(* ===== verification/RtThread.v ===== *)
(** * RtThread: the thread around the tick (crates/par6-rt/src/rt.rs)

    The absolute-deadline pacing of [RtCore::run], the deliberate exit
    [shutdown_stop_paced] and the priority to ask for.  The clock is a list of
    readings; what the ticks of the exit read from outside is a function of their
    number.  The theorems: a loop in time never drifts and a late one never bursts;
    the exit takes a bounded number of ticks and its last frame idles the drives. *)
From Stdlib Require Import SpecFloat.
From stdpp Require Import relations.
From S2P Require Import Prelude F64 BusTypes Ring Joints RtState Gripper Gpio CoreState Core CoreSafety.
From S2P Require Import Convert Homing HomingSeq Dispatch SettlePolicy ExecTick LoopTiming RtLoop RtTick RtTickSteps RtTickFrames RtTickProps.

Definition permitted_priority (asked : Z) (ceiling : option Z) : Z :=
  match ceiling with
  | Some ceiling => if ceiling <? asked then ceiling else asked
  | None => asked
  end.

(** ** Pacing *)

Definition f64_1e9 : f64 := 0x41CDCD6500000000.
Definition f64_1e_9_s : f64 := 0x3E112E0BE826D695.

(** [(dt * 1e9).round() as u64]. *)
Definition period_ns (dt : f64) : Z := sf_round_as_uint 64 (f64_to_SF (dt *! f64_1e9)).

Record Pace := mkPace { pc_deadline : Z; pc_last_wake : Z; pc_overrun : bool }.

(** The schedule anchored at the first reading of the clock. *)
Definition pace_new (now : Z) : Pace := mkPace now 0 false.

(** The period fed to the tick. *)
Definition pace_period (dt : f64) (wake : Z) (p : Pace) : f64 :=
  if pc_last_wake p =? 0 then dt else f64_of_int (saturating_sub wake (pc_last_wake p)) *! f64_1e_9_s.

(** One turn: the clock at the wake and after the tick; [Some] is the deadline slept to. *)
Definition pace_turn (dt_ns wake now : Z) (p : Pace) : Pace * option Z :=
  let deadline := pc_deadline p + dt_ns in
  if now >=? deadline then (mkPace now wake true, None) else (mkPace deadline wake false, Some deadline).

Fixpoint pace_run (dt_ns : Z) (clock : list (Z * Z)) (p : Pace) : Pace * list (option Z) :=
  match clock with
  | [] => (p, [])
  | (wake, now) :: clock =>
      let '(p, slept) := pace_turn dt_ns wake now p in
      let '(p, rest) := pace_run dt_ns clock p in (p, slept :: rest)
  end.

(** The clock of a turn is read in order, and a sleep does not end early. *)
Definition turn_ok (from : option Z) (turn : Z * Z) : Prop :=
  fst turn <= snd turn /\ match from with Some deadline => deadline <= fst turn | None => True end.

Fixpoint pace_clock_ok (dt_ns : Z) (clock : list (Z * Z)) (p : Pace) (from : option Z) : Prop :=
  match clock with
  | [] => True
  | turn :: clock =>
      turn_ok from turn /\ let '(p, slept) := pace_turn dt_ns (fst turn) (snd turn) p in pace_clock_ok dt_ns clock p slept
  end.

(** Deadlines are a period apart at least: after a late turn the schedule starts again
    from the clock, so lost time is never made up by a burst of ticks. *)
Lemma deadlines_apart dt_ns wake now p : 0 <= dt_ns ->
  let p' := fst (pace_turn dt_ns wake now p) in
  pc_deadline p + dt_ns <= pc_deadline p' /\ (pc_overrun p' = true -> pc_deadline p' = now) /\
  (pc_overrun p' = false -> now < pc_deadline p').
Proof.
  intros Hdt. cbv zeta. unfold pace_turn. destruct (Z.geb_spec now (pc_deadline p + dt_ns)); cbn; split_and!; try done; lia.
Qed.

(** A loop whose ticks end before their deadlines wakes at exact multiples of the
    period from its start. *)
Lemma in_time_never_drifts dt_ns clock : forall start k,
  (forall i wake now, clock !! i = Some (wake, now) -> now < start + (Z.of_nat (k + i) + 1) * dt_ns) ->
  snd (pace_run dt_ns clock (mkPace (start + Z.of_nat k * dt_ns) 0 false)) =
    map (fun i => Some (start + (Z.of_nat (k + i) + 1) * dt_ns)) (seq 0 (length clock)) /\
  pc_overrun (fst (pace_run dt_ns clock (mkPace (start + Z.of_nat k * dt_ns) 0 false))) = false.
Proof.
  assert (Hw : forall dt_ns clock d w w' o, pace_run dt_ns clock (mkPace d w o) = pace_run dt_ns clock (mkPace d w' o) \/ clock = []).
  { intros dt c d w w' o. destruct c as [|[a b] c]; [by right|left]. reflexivity. }
  induction clock as [|[wake now] clock IH]; intros start k H; [by split|].
  cbn [pace_run]. unfold pace_turn. cbn [pc_deadline].
  pose proof (H 0%nat wake now eq_refl) as H0. rewrite Nat.add_0_r in H0.
  assert (E : (now >=? start + Z.of_nat k * dt_ns + dt_ns) = false).
  { destruct (Z.geb_spec now (start + Z.of_nat k * dt_ns + dt_ns)); [lia|done]. }
  rewrite E. clear E. replace (start + Z.of_nat k * dt_ns + dt_ns) with (start + Z.of_nat (S k) * dt_ns) by lia.
  destruct (IH start (S k)) as [I1 I2].
  { intros i w n Hi. pose proof (H (S i) w n Hi) as Hn. replace (S k + i)%nat with (k + S i)%nat by lia. exact Hn. }
  destruct (Hw dt_ns clock (start + Z.of_nat (S k) * dt_ns) wake 0 false) as [E| ->].
  - rewrite E. destruct (pace_run dt_ns clock _) as [p rest]. cbn [fst snd] in *. split; [|exact I2].
    cbn [length seq map]. rewrite I1. f_equal; [f_equal; rewrite Nat.add_0_r; lia|].
    rewrite <- seq_shift, map_map. apply map_ext. intros i. do 3 f_equal. lia.
  - cbn. split; [|done]. do 2 f_equal. lia.
Qed.
(** [sample_hall]. *)
Definition sample_hall (in_band : bool) (position_ticks : Z) (v : VirtualDriver) : VirtualDriver :=
  let changed := negb (Bool.eqb (v_hall_in_band v) in_band) in
  let v := w_hall_in_band in_band v in
  match v_mode v with
  | DM_Hall _ trigger_value =>
      let first := v_hall_needs_initial_sample v in
      let v := if first then w_hall_needs_initial_sample false v else v in
      if first && (trigger_value =? 2) then v
      else
        let hit := if trigger_value =? 2 then changed else b2z in_band =? trigger_value in
        if hit && v_hall_trigger v then
          w_hall_edge true (w_hall_trigger false (w_hall_latched_ticks (Some position_ticks) v))
        else if negb hit && negb (trigger_value =? 2) then w_hall_trigger true v
        else v
  | _ => v
  end.

(** ** The control loops *)

Section loops.
Context {trig : Trig}.

(** [ripple_ff]. *)
Definition ripple_ff (v : VirtualDriver) : real :=
  let phase := sf_div (sf_mul TWO_PI (sf_of_int (v_phase v))) (sf_of_int ENCODER_COUNTS) in
  sf_sum (map (fun s : Z * Z * Z =>
                let '(h, a, b) := s in
                let x := sf_mul (sf_of_int h) phase in
                sf_add (sf_mul (sf_of_int a) (sf_cos x)) (sf_mul (sf_of_int b) (sf_sin x)))
    (List.filter (fun s : Z * Z * Z => negb (fst (fst s) =? 0)) (v_ripple v))).

Definition velocity_pi (vel_target vel_meas cur_ff fw_steps : real) (v : VirtualDriver) : real * VirtualDriver :=
  let err := sf_sub vel_target vel_meas in
  let integral := sf_clamp (sf_opp (v_ilim_ma v)) (v_ilim_ma v)
    (sf_add (v_integral_ma v) (sf_mul (sf_mul (v_kiv v) err) fw_steps)) in
  let v := w_integral_ma integral v in
  (sf_add (sf_add (sf_add (sf_mul (v_kpv v) err) integral) cur_ff) (ripple_ff v), v).

(** One iteration of the current loop; the pair is (integral [V], current [mA]). *)
Definition current_iteration (v : VirtualDriver) (e : Electrical) (ceiling bemf dt_e iq_set_ma : real)
    (st : real * real) : real * real :=
  let '(err_sum, iq_ma) := st in
  let err_a := sf_mul (sf_sub iq_set_ma iq_ma) milli in
  let err_sum := sf_clamp (sf_opp ceiling) ceiling (sf_add err_sum (sf_mul (v_kiiq v) err_a)) in
  let uq := sf_clamp (sf_opp ceiling) ceiling (sf_add (sf_mul (v_kpiq v) err_a) err_sum) in
  let di_a_s :=
    sf_div (sf_sub (sf_sub uq (sf_mul (sf_mul (e_r_ohm e) iq_ma) milli)) bemf) (e_l_h e) in
  (err_sum, sf_add iq_ma (sf_mul (sf_mul di_a_s dt_e) thousand)).
(* ===== verification/CanExample.v ===== *)
(** * CanExample: a small bus for witnesses

    A drive with a watchdog of five ticks, a stored configuration, a recording of
    three samples, and a socket that accepts every write.  The cosine and the sine
    are constants: nothing the witnesses evaluate looks at them. *)
From Stdlib Require Import SpecFloat.
From stdpp Require Import list.
From S2P Require Import Prelude F64 BusTypes CanCodec CanSched Convert Drive CanBus.

#[export] Instance flat_trig : Trig := {| sf_cos _ := one; sf_sin _ := zero |}.

Definition four_ms : real := f64_to_SF 0x3F70624DD2F1A9FC.

Definition fresh_drive : VirtualDriver := drive_new four_ms 3 (sf_of_int 1000) (sf_of_int 800) one None.

(** Commanded once, five ticks to the watchdog, three samples recorded. *)
Definition live_drive : VirtualDriver :=
  w_capture_vel ([-7; 9; 11] ++ replicate (CAPTURE_LEN - 3) 0) (w_capture_pos 3 (w_capture_wanted 8
    (w_watchdog_ticks 5 (drive_in (DM_Velocity (sf_of_int 10) zero) fresh_drive)))).

Definition faulted_drive : VirtualDriver := set_fault FK_Vbus live_drive.

Definition example_gains : Gains := mkGains f64_1 f64_1 f64_0 f64_1 f64_0 f64_1 f64_1.

Definition example_config : NodeConfig :=
  mkNodeConfig 3 20 WA_Idle 0x40F86A0000000000 0x4089000000000000 24000 example_gains
    (replicate RIPPLE_SLOTS (0, 0, 0)) (Some 20).

Definition example_command : JointCommand := jc_position (-150) 12345 (-7).

(** ** A bus *)

#[export] Instance open_socket : CanSocket := {| write_outcome _ _ := WO_Ok; arrivals _ := [] |}.

Definition example_joint (node : Z) : BusJoint :=
  mkBusJoint node 20 0x40F86A0000000000 0x4089000000000000 24000 example_gains [] None.

Definition example_robot : BusRobot :=
  mkBusRobot 0x3F70624DD2F1A9FC [example_joint 0; example_joint 1] 6 7 WA_Idle 32
    0x3FA47AE147AE147B 0x3FC999999999999A true 1 1 1.

(** Two joints and a passive gripper, configured. *)
Definition example_bus : Bus := snd (boot_configure example_robot None 1 (bus_open 0)).

Definition example_state : BusState := bus_state_new.

(** A voltage reply of a node. *)
Definition example_reply (node : Z) : RxItem :=
  Rx_Frame (mkRaw false false false (pack_can_id node Cmd_Voltage false) [0; 24]) None.
(* ===== verification/CanProps.v ===== *)
(** * CanProps: what the host and a drive make of each other's frames

    Theorems about the codec on its own, and about the codec between the two ends
    of the bus: the drive runs what the host encoded, the host reads what the drive
    holds. *)
From Stdlib Require Import SpecFloat.
From stdpp Require Import list.
From S2P Require Import Prelude F64 BusTypes CanCodec CanLemmas CanSched Convert Drive CanBus CanExample.

(** ** Frames with a table id *)

Lemma decode_data_frame node cmd err p :
  0 <= node < 16 ->
  decode_frame (data_frame (pack_can_id node cmd err) p) =
    let? payload := decode_payload (data_frame (pack_can_id node cmd err) p) node (raw cmd) err cmd in
    Ok (mkDecoded node err payload).
Proof.
  intros Hn. unfold decode_frame. cbn [fr_id fr_rtr data_frame].
  by rewrite unpack_pack_can_id, from_raw_raw by done.
Qed.

Lemma expect_data_frame id p node cmd err n :
  (length p <= CAN_MAX_DATA)%nat -> Z.of_nat (length p) = n ->
  expect_dlc (data_frame id p) node cmd err n = Ok tt.
Proof. intros Hl <-. unfold expect_dlc. by rewrite dlc_data_frame, Z.eqb_refl. Qed.

Lemma unpack_pack_f32 v : is_uint 32 v = true -> let p := pack_f32 v in
  unpack_f32 (byte p 0) (byte p 1) (byte p 2) (byte p 3) = v.
Proof. apply unpack_pack_u32. Qed.

(** A refusal names the frame's own id. *)
Lemma decode_payload_err f node r b cmd e :
  decode_payload f node r b cmd = Err e -> de_node e = node /\ de_err_bit e = b.
Proof.
  unfold decode_payload, expect_dlc. cbv zeta.
  destruct cmd; repeat case_match; cbn [rbind]; intros; simplify_eq; done.
Qed.

(** Whatever comes of a frame, its node and its fault bit are those of the id. *)
Lemma decode_names_id f :
  let '(node, _, b) := unpack_can_id (fr_id f) in
  match decode_frame f with
  | Ok d => df_node d = node /\ df_err_bit d = b
  | Err e => de_node e = node /\ de_err_bit e = b
  end.
Proof.
  unfold decode_frame. destruct (unpack_can_id (fr_id f)) as [[node r] b].
  destruct (from_raw r) as [cmd|]; [|done]. destruct (fr_rtr f); [done|].
  destruct (decode_payload _ _ _ _ _) as [p|e] eqn:Ep; cbn [rbind]; [done|]. by apply decode_payload_err in Ep.
Qed.

(** Reads of a payload laid out from the writers, at any offset. *)

Lemma byte_app p q i : byte (p ++ q) (length p + i) = byte q i.
Proof. unfold byte. by rewrite app_nth2_plus. Qed.

Lemma byte_app_0 p q : byte (p ++ q) (length p) = byte q 0.
Proof. rewrite <- (Nat.add_0_r (length p)). apply byte_app. Qed.

Lemma i24_at_app p v r : i24_at (p ++ pack_i24 v ++ r) (length p) = swrap 24 v.
Proof. unfold i24_at. rewrite !byte_app, byte_app_0. apply unpack_pack_i24. Qed.

Lemma i16_at_app p v r : i16_at (p ++ pack_i16 v ++ r) (length p) = swrap 16 v.
Proof. unfold i16_at. rewrite byte_app, byte_app_0. apply unpack_pack_i16. Qed.

Lemma i32_at_app p v r : i32_at (p ++ pack_i32 v ++ r) (length p) = swrap 32 v.
Proof. unfold i32_at. rewrite !byte_app, byte_app_0. apply unpack_pack_i32. Qed.

Lemma u32_at_app p v r : is_uint 32 v = true -> u32_at (p ++ pack_u32 v ++ r) (length p) = v.
Proof. intros. unfold u32_at. rewrite !byte_app, byte_app_0. by apply unpack_pack_u32. Qed.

- [Your goal]: Whenever a line above has the word "export" in it, copy that line.

- [Task solution]:
#[export] Instance flat_trig : Trig := {| sf_cos _ := one; sf_sin _ := zero |}.
#[export] Instance open_socket : CanSocket := {| write_outcome _ _ := WO_Ok; arrivals _ := [] |}.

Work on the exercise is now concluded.